Work instructions >> Below are several entries. Transcribe exactly those lines that fall from the one with "(** A blocking" through the one with "Definition select_one (choice", end lines included.

[Collection entries]
(* ===== verification/Matching.v ===== *)
(** * Sweeps: the match loops and the events they emit (internal/matching/engine.go)

    An incoming order sweeps the opposite side of its book.  Each iteration
    finds a resting order, computes the quantity traded, updates both orders
    and emits a trade.  The computation of an iteration ([...Fill]) is kept
    apart from the emission, which the four loops share, so that what a sweep
    trades can be stated independently of the channel it is reported on. *)
From S2P Require Import Prelude Decimal Containers Model OrderBook.
From Stdlib Require Import Lia.

(** ** Outcomes: a Go call may return, panic or block; [OutOfFuel] is ours *)

Inductive outcome (A : Type) : Type :=
| Ret (a : A)
| Panicked
| Blocked
| OutOfFuel.
Arguments Ret {A} a. Arguments Panicked {A}. Arguments Blocked {A}. Arguments OutOfFuel {A}.

#[export] Instance outcome_bind : MBind outcome := fun A B f m =>
  match m with Ret a => f a | Panicked => Panicked | Blocked => Blocked | OutOfFuel => OutOfFuel end.
#[export] Instance outcome_ret : MRet outcome := fun A a => Ret a.

(** ** Buffered channels *)

Record chan (A : Type) := mkChan { ch_buf : list A; ch_cap : Z }.
Arguments mkChan {A}. Arguments ch_buf {A}. Arguments ch_cap {A}.
Definition handleCancel (cmd : CancelOrderCommand) (e : MatchingEngine) : CancelOrderResult * MatchingEngine :=
  if (cc_OrderID cmd =? 0)%N || String.eqb (cc_CoinSymbol cmd) "" || negb (GreaterThanOrEqual (cc_Price cmd) Zero)
  then (mkCancelResult false (Some ErrCancelOrderInvalidCommand), e)
  else match cc_Side cmd with
  | OrderSideOther _ => (mkCancelResult false (Some ErrCancelOrderInvalidCommand), e)
  | _ => removeFromBook cmd e
  end.

Definition emitOrderCancelled (cmd : CancelOrderCommand) (es : emitter) : outcome emitter :=
  match ExecutionCh es with
  | None => Ret es
  | Some _ =>
      let '(_, eventID, es) := nextTradeEvent es in
      sendExecution EmitCancelled
        (EvOrderCancelled (mkCancelled (cc_CommandID cmd) (cc_OrderID cmd) (cc_CoinSymbol cmd) (cc_Side cmd) eventID)) es
  end.

Definition processCancel (cmd : CancelOrderCommand) (e : MatchingEngine) : outcome MatchingEngine :=
  let e := if negb (cc_EnqueuedAt cmd =? 0) then obs ObsCancel e else e in
  let '(res, e) := handleCancel cmd e in
  e ← (if cr_Removed res then
         let e := markDirty (cc_CoinSymbol cmd) e in
         es ← emitOrderCancelled cmd (beginReservation 1 (em e));
         Ret (e <| em := endReservation es |>)
       else Ret e);
  Ret (respond cmd res e).

(** ** What other goroutines do to the engine *)

Definition IsIntakeAdmissible (coinSymbol : string) (e : MatchingEngine) : bool :=
  (ch_len (me_OrderCh e) <? ch_cap (me_OrderCh e) * 9 / 10) && negb (emitBackpressured e).

(** The send of SubmitOrder, and of TrySubmitOrder before its timer fires. *)
Definition SubmitOrder (order : option Order) (e : MatchingEngine) : option MatchingEngine :=
  c ← ch_send (me_OrderCh e) order; Some (e <| me_OrderCh := c |>).
Definition TrySubmitOrder (order : option Order) (timer_fired : bool) (e : MatchingEngine)
  : option (bool * MatchingEngine) :=
  match SubmitOrder order e with
  | Some e' => Some (true, e')
  | None => if timer_fired then Some (false, e) else None
  end.

(** The first half of CancelOrder: the command, stamped and with a fresh
    response channel of capacity one, goes on CancelCh; [None] when it is full
    (the caller waits, then times out).  The second half receives the answer. *)
Definition CancelOrder_send (cmd : CancelOrderCommand) (t : Z) (e : MatchingEngine)
  : option (nat * MatchingEngine) :=
  let at_ := if cc_EnqueuedAt cmd =? 0 then t else cc_EnqueuedAt cmd in
  let r := fresh (dom (responses e)) in
  let cmd := mkCommand (cc_CommandID cmd) (cc_CoinSymbol cmd) (cc_OrderID cmd) (cc_Side cmd) (cc_Price cmd) at_ (Some r) in
  let e := e <| responses := <[r := make_chan 1]> (responses e) |> in
  c ← ch_send (me_CancelCh e) cmd; Some (r, e <| me_CancelCh := c |>).
Definition CancelOrder_recv (r : nat) (timed_out : bool) (e : MatchingEngine)
  : option (CancelOrderResult * MatchingEngine) :=
  match (c ← responses e !! r; ch_recv c) with
  | Some (res, c) => Some (res, e <| responses := <[r := c]> (responses e) |>)
  | None => if timed_out then Some (mkCancelResult false (Some ErrCancelOrderTimedOut), e) else None
  end.

Definition Stop (e : MatchingEngine) : MatchingEngine := e <| stopClosed := true |>.

Definition with_exec_chan (c : chan ExecutionEvent) (es : emitter) : emitter :=
  mkEmitter (engineID es) (freshID es) (tradeSeq es) (now es) (TradeCh es) (Some c)
    (reservationActive es) (reservationRemaining es) (observed es).
Definition with_now (t : Z) (es : emitter) : emitter :=
  mkEmitter (engineID es) (freshID es) (tradeSeq es) t (TradeCh es) (ExecutionCh es)
    (reservationActive es) (reservationRemaining es) (observed es).

Inductive EnvAct :=
| ASubmit (order : option Order)       (* a submitter's send succeeds, if there is room *)
| ACancel (cmd : CancelOrderCommand) (t : Z)
| ARespond (r : nat)                   (* a waiting CancelOrder takes its answer *)
| AConsume                             (* downstream receives an execution event *)
| ASignal                              (* the shard forwarder's capacity signal *)
| ATradeRecv | ASnapshotRecv
| ATick                                (* the ticker fires *)
| AStop
| AClock (t : Z).

Definition env_act (a : EnvAct) (e : MatchingEngine) : MatchingEngine :=
  match a with
  | ASubmit o => default e (SubmitOrder o e)
  | ACancel cmd t => match CancelOrder_send cmd t e with Some (_, e') => e' | None => e end
  | ARespond r => match CancelOrder_recv r false e with Some (_, e') => e' | None => e end
  | AConsume =>
      match ExecutionCh (em e) ≫= ch_recv with
      | Some (ev, c) => e <| em := with_exec_chan c (em e) |> <| delivered := delivered e ++ [ev] |>
      | None => e
      end
  | ASignal => e <| capacityCh := ch_offer (capacityCh e) tt |>
  | ATradeRecv => match ch_recv (TradeCh (em e)) with
                  | Some (_, c) => e <| em := with_tradeCh (em e) c |> | None => e end
  | ASnapshotRecv => match ch_recv (me_SnapshotCh e) with
                     | Some (_, c) => e <| me_SnapshotCh := c |> | None => e end
  | ATick => e <| tickerC := ch_offer (tickerC e) tt |>
  | AStop => Stop e
  | AClock t => e <| em := with_now t (em e) |>
  end.
Definition env_acts (l : list EnvAct) (e : MatchingEngine) : MatchingEngine := foldl (fun e a => env_act a e) e l.

(** ** The cancel phase *)

(** One decision of the loop of [cancelPhase]. *)
Inductive cancel_choice := CProcess | CReject | CReturn.
Definition cancel_decision (rejectBudget : Z) (e : MatchingEngine) : cancel_choice :=
  let blocked := sliceBlockedNow e in
  let quotaLeft := cancelsSinceProgress e <? maxConsecutiveCancels e in
  let free := free e in
  if quotaLeft && (1 <=? free) then CProcess
  else if (free =? 0) || (blocked && negb quotaLeft)
       then (if rejectBudget =? 0 then CReturn else CReject)
       else CReturn.

(** [envs]: what the others do before each iteration. *)
Fixpoint cancel_loop (fuel : nat) (envs : list (list EnvAct)) (rejectBudget : Z) (e : MatchingEngine)
  : outcome MatchingEngine :=
  match fuel with
  | O => OutOfFuel
  | S fuel' =>
      let e := env_acts (default [] (head envs)) e in
      match cancel_decision rejectBudget e with
      | CReturn => Ret e
      | CReject =>
          match takeCancel e with
          | (None, e) => Ret e
          | (Some cmd, e) => cancel_loop fuel' (tail envs) (rejectBudget - 1) (rejectCancel cmd e)
          end
      | CProcess =>
          match takeCancel e with
          | (None, e) => Ret e
          | (Some cmd, e) =>
              e ← processCancel cmd e;
              cancel_loop fuel' (tail envs) rejectBudget
                (e <| cancelsSinceProgress := cancelsSinceProgress e + 1 |>)
          end
      end
  end.

Definition cancel_budget (e : MatchingEngine) : Z :=
  ch_len (me_CancelCh e) + match pendingCancel e with Some _ => 1 | None => 0 end.
(** One iteration per command processed (bounded by the quota) or rejected
    (bounded by the budget), and the one that returns. *)
Definition cancel_fuel (e : MatchingEngine) : nat :=
  S (Z.to_nat (maxConsecutiveCancels e - cancelsSinceProgress e) + Z.to_nat (cancel_budget e)).
Definition cancelPhase (envs : list (list EnvAct)) (e : MatchingEngine) : outcome MatchingEngine :=
  cancel_loop (cancel_fuel e) envs (cancel_budget e) e.

(** ** Admission *)

Definition orderIsAdmissible (order : Order) : bool :=
  match o_Side order with
  | OrderSideBuy => bool_decide (o_OrderType order = OrderTypeMarket) || GreaterThan (o_Amount order) Zero
  | OrderSideSell => GreaterThan (o_Amount order) Zero
  | OrderSideOther _ => false
  end.

Definition observeMatchLatency (order : Order) (e : MatchingEngine) : MatchingEngine :=
  if negb (o_EnqueuedAt order =? 0) then obs ObsMatchLatency e else e.

Definition admitOrder (order : option Order) (e : MatchingEngine) : option activeSweep * MatchingEngine :=
  match order with
  | None => (None, e)
  | Some order =>
      let e := if negb (o_EnqueuedAt order =? 0) then obs ObsOrderAdmitted e else e in
      if negb (orderIsAdmissible order) then (None, observeMatchLatency order e)
      else let '(a, e) := GetOrderBook (o_CoinSymbol order) e in (Some (mkActive order a 0), e)
  end.

Definition engine_admit (order : option Order) (e : MatchingEngine) : MatchingEngine :=
  match admitOrder order e with
  | (Some sweep, e) => e <| active := Some sweep |>
  | (None, e) => e
  end.

Definition admitPhase (e : MatchingEngine) : MatchingEngine :=
  match pendingOrder e with
  | Some order => (engine_admit (Some order) (e <| pendingOrder := None |>)) <| cancelsSinceProgress := 0 |>
  | None =>
      if negb (shuttingDown e) && emitBackpressured e then e <| cancelsSinceProgress := 0 |>
      else
        let e := match ch_recv (me_OrderCh e) with
                 | Some (order, c) => engine_admit order (e <| me_OrderCh := c |>)
                 | None => e
                 end in
        e <| cancelsSinceProgress := 0 |>
  end.

(** ** Slices *)

Definition finishOrder (a : nat) (order : Order) (e : MatchingEngine) : outcome MatchingEngine :=
  if bool_decide (o_OrderType order = OrderTypeMarket)
  then es ← emitMarketOrderDone order (em e); Ret (e <| em := es |>)
  else if GreaterThan (o_Amount order) Zero
  then Ret (markDirty (o_CoinSymbol order) (e <| heap := alter (fun book => AddOrder book order) a (heap e) |>))
  else Ret e.

(** [runSlice] from the return of [matchSlice] on; [s] is what it left. *)
Definition afterSlice (sweep : activeSweep) (trades : Z) (done : bool) (s : Matching.sweep) (e : MatchingEngine)
  : outcome MatchingEngine :=
  let sweep := mkActive (sw_order s) (as_book sweep) (as_trades sweep + trades) in
  let e := e <| heap := <[as_book sweep := sw_book s]> (heap e) |> <| em := sw_es s |> <| active := Some sweep |> in
  let e := if 1 <=? trades then markDirty (o_CoinSymbol (as_order sweep)) e else e in
  if negb done then
    let e := e <| em := endReservation (em e) |> in
    Ret (obs ObsYield (obs (ObsSlice trades) e))
  else
    e ← finishOrder (as_book sweep) (as_order sweep) e;
    let e := e <| em := endReservation (em e) |> in
    let e := obs (ObsSlice trades) e in
    let e := observeMatchLatency (as_order sweep) e in
    let e := obs (ObsOrderDone (as_trades sweep)) e in
    Ret (e <| active := None |>).

Definition runSlice (e : MatchingEngine) : outcome MatchingEngine :=
  match active e with
  | None => Panicked
  | Some sweep =>
      match heap e !! as_book sweep with
      | None => Panicked
      | Some book =>
          '(trades, done, s) ← matchSlice (maxMatchesPerTurn e)
             (mkSweep book (as_order sweep) (beginReservation (maxMatchesPerTurn e + 1) (em e)));
          afterSlice sweep trades done s e
      end
  end.

(** The synchronous entry point: no reservation, so sends block. *)
Definition Match (order : option Order) (e : MatchingEngine) : outcome MatchingEngine :=
  match admitOrder order e with
  | (None, e) => Ret e
  | (Some sweep, e) =>
      match heap e !! as_book sweep with
      | None => Panicked
      | Some book =>
          '(_, _, s) ← matchSlice 0 (mkSweep book (as_order sweep) (em e));
          finishOrder (as_book sweep) (sw_order s)
            (e <| heap := <[as_book sweep := sw_book s]> (heap e) |> <| em := sw_es s |>)
      end
  end.

(** ** A turn *)

Definition latchOneNonBlocking (e : MatchingEngine) : bool * MatchingEngine :=
  match ch_recv (me_CancelCh e) with
  | Some (cmd, c) => (true, e <| me_CancelCh := c |> <| pendingCancel := Some cmd |>)
  | None =>
      match ch_recv (me_OrderCh e) with
      | Some (order, c) => (true, e <| me_OrderCh := c |> <| pendingOrder := order |>)
      | None => (false, e)
      end
  end.

(** A blocking select takes one of the cases that are ready ([choice] picks
    which); with none ready the goroutine waits. *)
Definition select_one (choice : nat) (cases : list (option MatchingEngine)) : outcome MatchingEngine :=
  let ready := omap id cases in
  match ready !! (choice mod length ready)%nat with
  | Some e => Ret e
  | None => Blocked
  end.

Definition case_cancel (e : MatchingEngine) : option MatchingEngine :=
  '(cmd, c) ← ch_recv (me_CancelCh e); Some (e <| me_CancelCh := c |> <| pendingCancel := Some cmd |>).
Definition case_order (e : MatchingEngine) : option MatchingEngine :=
  '(order, c) ← ch_recv (me_OrderCh e); Some (e <| me_OrderCh := c |> <| pendingOrder := order |>).
Definition case_tick (e : MatchingEngine) : option MatchingEngine :=
  '(_, c) ← ch_recv (tickerC e); Some (e <| tickerC := c |> <| tickerDue := true |>).
Definition case_stop (e : MatchingEngine) : option MatchingEngine :=
  if stopClosed e then Some (latchStop e) else None.
Definition case_capacity (e : MatchingEngine) : option MatchingEngine :=
  '(_, c) ← ch_recv (capacityCh e); Some (e <| capacityCh := c |>).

Solution below >>
(** A blocking select takes one of the cases that are ready ([choice] picks
    which); with none ready the goroutine waits. *)
Definition select_one (choice : nat) (cases : list (option MatchingEngine)) : outcome MatchingEngine :=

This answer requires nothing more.